Je suis arrivée à Rimouski au début des années 90. Après quatre ans passés dans une université ontarienne, j’étais heureuse d’avoir un poste chez moi au Québec. Des amis qui avaient vécu à Rimouski dans les années 70 m’avaient décrit la ville comme un milieu culturel très dynamique. J’allais adorer!
Mon bel enthousiasme s’est refroidi à l’arrivée. Certains nés natifs (sic) étaient peu accueillants pour les « étranges » de Montréal, de Sherbrooke ou d’ailleurs. La vie culturelle semblait connaître un passage à vide; la promenade de la mer tombait en ruine; le centre-ville, à l’est, ressemblait à une zone sinistrée. Valait mieux aimer la pizza parce qu’on ne trouvait guère autre chose. Il y avait bien eu La vieille demoiselle, disparue trop tôt hélas. Et le seul endroit pour déguster un expresso digne de ce nom était alors caché au sous-sol de l’UQAR.
Cette « capitale régionale » me semblait si étrange que j’ai alors eu envie d’écrire une série de textes sur le modèle des Lettres persanes. Mais Le Mouton Noir n’existait pas encore pour les publier.
Que penser d’une ville qui se présente de dos? Comment comprendre qu’un boulevard longeant le fleuve soit bordé de derrières de bâtiments peu ragoûtants et d’une enfilade de stationnements déprimants?Dans un journal local, des hommes d’affaires avaient même lancé l’idée de repousser encore le fleuve afin de construire un stationnement au nord du boulevard. Y avait-il un culte de l’auto? Une détestation du fleuve? Et cette curieuse rue Sainte-Marie : soit les architectes ne savaient pas que chaque côté d’un édifice qui a pignon sur rue est une façade, soit il y avait un style rimouskois de la non-façade! Pourquoi avait-on laissé une ville si fière devenir si laide? Comment interpréter l’image d’une cathédrale encadrée par les logos du Trust et de la Banque Royale? Comme une symbolique de l’âme commerçante de la ville? J’étais perplexe.

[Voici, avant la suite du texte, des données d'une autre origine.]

(** Models [UcMemManager::Shrink] (src/knv/mem_pool.cc:255-260). *)
Fixpoint shrink_smaller (l : list nat) (e : env) (g : UcMemManager) (shk : Z) : option (Z * env * UcMemManager) :=
  match l with
  | [] => Some (shk, e, g)
  | i :: l' =>
      '(s, e1, g1) ← shrink_one e g i;
      shrink_smaller l' e1 g1 (u64 (shk + s))
  end.

(** Models [UcMemManager::Shrink] (src/knv/mem_pool.cc:234-265). *)
Definition mng_Shrink (e : env) (g : UcMemManager) (magic : nat) : option (Z * env * UcMemManager) :=
  '(shk, stop, e1, g1) ←
    shrink_larger (rev (seq (S magic) (length magics - S magic))) (magic_sz (Z.of_nat magic)) e g 0;
  if (stop : bool) then Some (shk, e1, g1)
  else shrink_smaller (rev (seq 0 magic)) e1 g1 shk.

(** [new UcMem(sz)]: the object, then its buffer. *)
(** Models [UcMem::UcMem] (src/knv/mem_pool.h:36-47). *)
Definition new_direct (e : env) (sz : Z) : Z * env :=
  let '(o, e1) := next_alloc e in
  if Z.eqb o 0 then (0, e1)
  else
    let '(a, e2) := next_alloc e1 in
    (o, mk_env (<[o := mk_obj 0 0 (mk_mem (if Z.eqb a 0 then 0 else sz) a None)]> (heap e2)) (news e2)).
(** The union, as in Pb.v but with a pointer: [kv_word] is the 64-bit word at offset 0, whose low half
    is [i32] and [str.len]; [kv_ptr] is [str.data]. *)
(** Models [knv_value_t] (src/knv/knv_node.h:48-48). *)
Record kval := mk_kval { kv_word : Z; kv_ptr : ptr }.

Definition kv_i64 (v : kval) : Z := kv_word v.
Definition kv_i32 (v : kval) : Z := u32 (kv_word v).
Definition kv_len (v : kval) : Z := u32 (kv_word v).
Definition kv_set_len (l : Z) (v : kval) : kval := mk_kval (kv_word v / 2 ^ 32 * 2 ^ 32 + u32 l) (kv_ptr v).
Definition kv_set_str (l : Z) (p : ptr) (v : kval) : kval := mk_kval (kv_word v / 2 ^ 32 * 2 ^ 32 + u32 l) p.
Definition kv_int (x : Z) : kval := mk_kval x None.
Definition kv_str (l : Z) (p : ptr) : kval := mk_kval (u32 l) p.

Abbreviation KNV_VARINT := PB_WT_VARINT (only parsing).
Abbreviation KNV_FIXED64 := PB_WT_FIXED64 (only parsing).
Abbreviation KNV_STRING := PB_WT_STRING (only parsing).
Abbreviation KNV_FIXED32 := PB_WT_FIXED32 (only parsing).

(** Models [KNV_NODE] (src/knv/knv_node.h:45-45). *)
Definition KNV_NODE : Z := KNV_STRING.
(** Models [UC_MAX_META_NUM] (src/knv/knv_node.h:43-43). *)
Definition UC_MAX_META_NUM : Z := 10.
Definition KNV_DEFAULT_HT_SIZE : Z := 32.

(** [knv_eval_field_length(tag, type, &v)]: the string's content plays no part. *)
Definition eval_len (tag type : Z) (v : kval) : Z := pb_eval_field_length tag type (mk_val (kv_word v) []).

(** ** Nodes *)

(** Models [knv_dynamic_data_t] (src/knv/knv_node.h:51-63). *)
Record dyn_data := mk_dyn { d_sz : Z; d_data : ptr; d_mem : option Z }.

(** Models [knv_key_t] (src/knv/knv_node.h:101-107). *)
Record knv_key_t := mk_key { k_type : Z; k_len : Z; k_val : ptr; k_dyn : dyn_data }.

(** [ht_slot] holds the slots whose bit is set in the bitmap; a slot whose bit is clear is never read.
    [ht_mem] tells whether the arrays were allocated from the pool. *)
(** Models [KnvHt] (src/knv/knv_node.h:171-177). *)
Record KnvHt := mk_ht { ht_nr : Z; ht_sz : Z; ht_mem : option Z; ht_slot : gmap Z (option nid) }.

(** Models [KnvNode] (src/knv/knv_node.h:191-206). *)
Record node := mk_node {
  n_tag : Z; n_type : Z; n_val : kval; n_dyn : dyn_data;
  n_key : knv_key_t; n_ht_next : option nid;
  n_child_num : Z; n_ht : KnvHt; n_childlist : list nid; n_metalist : list nid; n_metas : gmap Z nid;
  n_dirty : bool; n_child_has_key : bool; n_no_key : bool;
  n_parent : option nid; n_eval_sz : Z; n_eval_val_sz : Z }.

Definition dyn0 : dyn_data := mk_dyn 0 None None.
Definition key0 : knv_key_t := mk_key KNV_STRING 0 None dyn0.
Definition ht0 : KnvHt := mk_ht 0 KNV_DEFAULT_HT_SIZE None ∅.

(** The constructor. *)
(** Models [KnvNode::KnvNode] (src/knv/knv_node.h:209-212). *)
Definition node0 : node :=
  mk_node 0 KNV_STRING (mk_kval 0 None) dyn0 key0 None (-1) ht0 [] [] ∅ false false false None (-1) 0.

Definition set_tag x n := mk_node x (n_type n) (n_val n) (n_dyn n) (n_key n) (n_ht_next n) (n_child_num n) (n_ht n) (n_childlist n) (n_metalist n) (n_metas n) (n_dirty n) (n_child_has_key n) (n_no_key n) (n_parent n) (n_eval_sz n) (n_eval_val_sz n).
Definition set_type x n := mk_node (n_tag n) x (n_val n) (n_dyn n) (n_key n) (n_ht_next n) (n_child_num n) (n_ht n) (n_childlist n) (n_metalist n) (n_metas n) (n_dirty n) (n_child_has_key n) (n_no_key n) (n_parent n) (n_eval_sz n) (n_eval_val_sz n).
Definition set_val x n := mk_node (n_tag n) (n_type n) x (n_dyn n) (n_key n) (n_ht_next n) (n_child_num n) (n_ht n) (n_childlist n) (n_metalist n) (n_metas n) (n_dirty n) (n_child_has_key n) (n_no_key n) (n_parent n) (n_eval_sz n) (n_eval_val_sz n).
Definition set_dyn x n := mk_node (n_tag n) (n_type n) (n_val n) x (n_key n) (n_ht_next n) (n_child_num n) (n_ht n) (n_childlist n) (n_metalist n) (n_metas n) (n_dirty n) (n_child_has_key n) (n_no_key n) (n_parent n) (n_eval_sz n) (n_eval_val_sz n).
Definition set_key x n := mk_node (n_tag n) (n_type n) (n_val n) (n_dyn n) x (n_ht_next n) (n_child_num n) (n_ht n) (n_childlist n) (n_metalist n) (n_metas n) (n_dirty n) (n_child_has_key n) (n_no_key n) (n_parent n) (n_eval_sz n) (n_eval_val_sz n).
Definition set_ht_next x n := mk_node (n_tag n) (n_type n) (n_val n) (n_dyn n) (n_key n) x (n_child_num n) (n_ht n) (n_childlist n) (n_metalist n) (n_metas n) (n_dirty n) (n_child_has_key n) (n_no_key n) (n_parent n) (n_eval_sz n) (n_eval_val_sz n).
Definition set_child_num x n := mk_node (n_tag n) (n_type n) (n_val n) (n_dyn n) (n_key n) (n_ht_next n) x (n_ht n) (n_childlist n) (n_metalist n) (n_metas n) (n_dirty n) (n_child_has_key n) (n_no_key n) (n_parent n) (n_eval_sz n) (n_eval_val_sz n).
Definition set_ht x n := mk_node (n_tag n) (n_type n) (n_val n) (n_dyn n) (n_key n) (n_ht_next n) (n_child_num n) x (n_childlist n) (n_metalist n) (n_metas n) (n_dirty n) (n_child_has_key n) (n_no_key n) (n_parent n) (n_eval_sz n) (n_eval_val_sz n).
Definition set_childlist x n := mk_node (n_tag n) (n_type n) (n_val n) (n_dyn n) (n_key n) (n_ht_next n) (n_child_num n) (n_ht n) x (n_metalist n) (n_metas n) (n_dirty n) (n_child_has_key n) (n_no_key n) (n_parent n) (n_eval_sz n) (n_eval_val_sz n).
Definition set_metalist x n := mk_node (n_tag n) (n_type n) (n_val n) (n_dyn n) (n_key n) (n_ht_next n) (n_child_num n) (n_ht n) (n_childlist n) x (n_metas n) (n_dirty n) (n_child_has_key n) (n_no_key n) (n_parent n) (n_eval_sz n) (n_eval_val_sz n).
Definition set_metas x n := mk_node (n_tag n) (n_type n) (n_val n) (n_dyn n) (n_key n) (n_ht_next n) (n_child_num n) (n_ht n) (n_childlist n) (n_metalist n) x (n_dirty n) (n_child_has_key n) (n_no_key n) (n_parent n) (n_eval_sz n) (n_eval_val_sz n).
Definition set_dirty x n := mk_node (n_tag n) (n_type n) (n_val n) (n_dyn n) (n_key n) (n_ht_next n) (n_child_num n) (n_ht n) (n_childlist n) (n_metalist n) (n_metas n) x (n_child_has_key n) (n_no_key n) (n_parent n) (n_eval_sz n) (n_eval_val_sz n).
Definition set_child_has_key x n := mk_node (n_tag n) (n_type n) (n_val n) (n_dyn n) (n_key n) (n_ht_next n) (n_child_num n) (n_ht n) (n_childlist n) (n_metalist n) (n_metas n) (n_dirty n) x (n_no_key n) (n_parent n) (n_eval_sz n) (n_eval_val_sz n).
Definition set_no_key x n := mk_node (n_tag n) (n_type n) (n_val n) (n_dyn n) (n_key n) (n_ht_next n) (n_child_num n) (n_ht n) (n_childlist n) (n_metalist n) (n_metas n) (n_dirty n) (n_child_has_key n) x (n_parent n) (n_eval_sz n) (n_eval_val_sz n).
Definition set_parent x n := mk_node (n_tag n) (n_type n) (n_val n) (n_dyn n) (n_key n) (n_ht_next n) (n_child_num n) (n_ht n) (n_childlist n) (n_metalist n) (n_metas n) (n_dirty n) (n_child_has_key n) (n_no_key n) x (n_eval_sz n) (n_eval_val_sz n).
Definition set_eval_sz x n := mk_node (n_tag n) (n_type n) (n_val n) (n_dyn n) (n_key n) (n_ht_next n) (n_child_num n) (n_ht n) (n_childlist n) (n_metalist n) (n_metas n) (n_dirty n) (n_child_has_key n) (n_no_key n) (n_parent n) x (n_eval_val_sz n).
Definition set_eval_val_sz x n := mk_node (n_tag n) (n_type n) (n_val n) (n_dyn n) (n_key n) (n_ht_next n) (n_child_num n) (n_ht n) (n_childlist n) (n_metalist n) (n_metas n) (n_dirty n) (n_child_has_key n) (n_no_key n) (n_parent n) (n_eval_sz n) x.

La plus mordante des chroniques persanes aurait sans doute été consacrée aux installations culturelles. Le cinéma Audito : au rez-de-chaussée, la salle décatie à l’odeur de renfermé et de beurre ranci avait des airs de taudis à se demander si elle ne grouillait pas de vermine une fois la lumière éteinte. Le Centre civique : à mes trois premières visites, je m’étais retrouvée assise sur des sièges défoncés, puis j’ai appris à éviter les fauteuils réparés au duct tape. Quant à la salle Georges-Beaulieu, elle n’avait vraisemblablement pas été rénovée depuis l’époque du collégien Gilles Vigneault. Lors d’une représentation desAiguilles et l’opium, on voyait même les ficelles du dispositif scénique! Et cette chronique aurait conclu que, plutôt que d’être choqués par l’état des lieux, il fallait y voir l’avant-gardisme de Rimouski, première ville à adopter le style post-punk destroy pour ses installations culturelles!
À cette époque, le grand débat concernait l’emplacement de la nouvelle salle de spectacle. Une affaire de quelques mois, pensais-je. Que non, m’a-t-on expliqué, la chicane dure depuis 20 ans. Et le débat de s’étendre encore une décennie. Merci à Jacques Bérubé de s’être jeté dans la mêlée avec passion en créant Le Mouton Noir.
Rimouski a beaucoup changé depuis lors : plus belle, plus gourmande, plus culturelle, plus cycliste, plus ouverte et moins homogène. Mais il semble que l’histoire se répète. On a laissé la cathédrale se dégrader au point d’être dangereuse pour les passants. La coopérative Paradis attend depuis des années son déménagement : deux gouvernements ont appuyé le projet, un troisième l’étudie pendant que la toiture coule et que le bâtiment pourrit. D’aucuns croient que le Paradis pourrait sauver la cathédrale, mais on peut croire au miracle aussi.
Le Paradis a un projet bien monté pour un bâtiment neuf correspondant aux besoins de ses membres avec un budget prévu, mais toujours pas obtenu, qui serait bien insuffisant pour recycler la cathédrale. En outre, comment une coopérative d’organismes culturels réussirait-elle à entretenir l’édifice alors que l’église en a été incapable? Et si la tentative de sauvetage condamnait le projet Paradis à mourir au feuilleton?
Il manque à Rimouski une grande place animée, qui ne serait ni un centre commercial ni un stationnement. Une signature. Avec un marché de fleurs, des amuseurs publics, du cinéma en plein air, une patinoire, des terrasses chauffées où boire du chocolat chaud, etc. Je connais un bon emplacement, quelques pierres à déplacer certes, mais quelle belle place!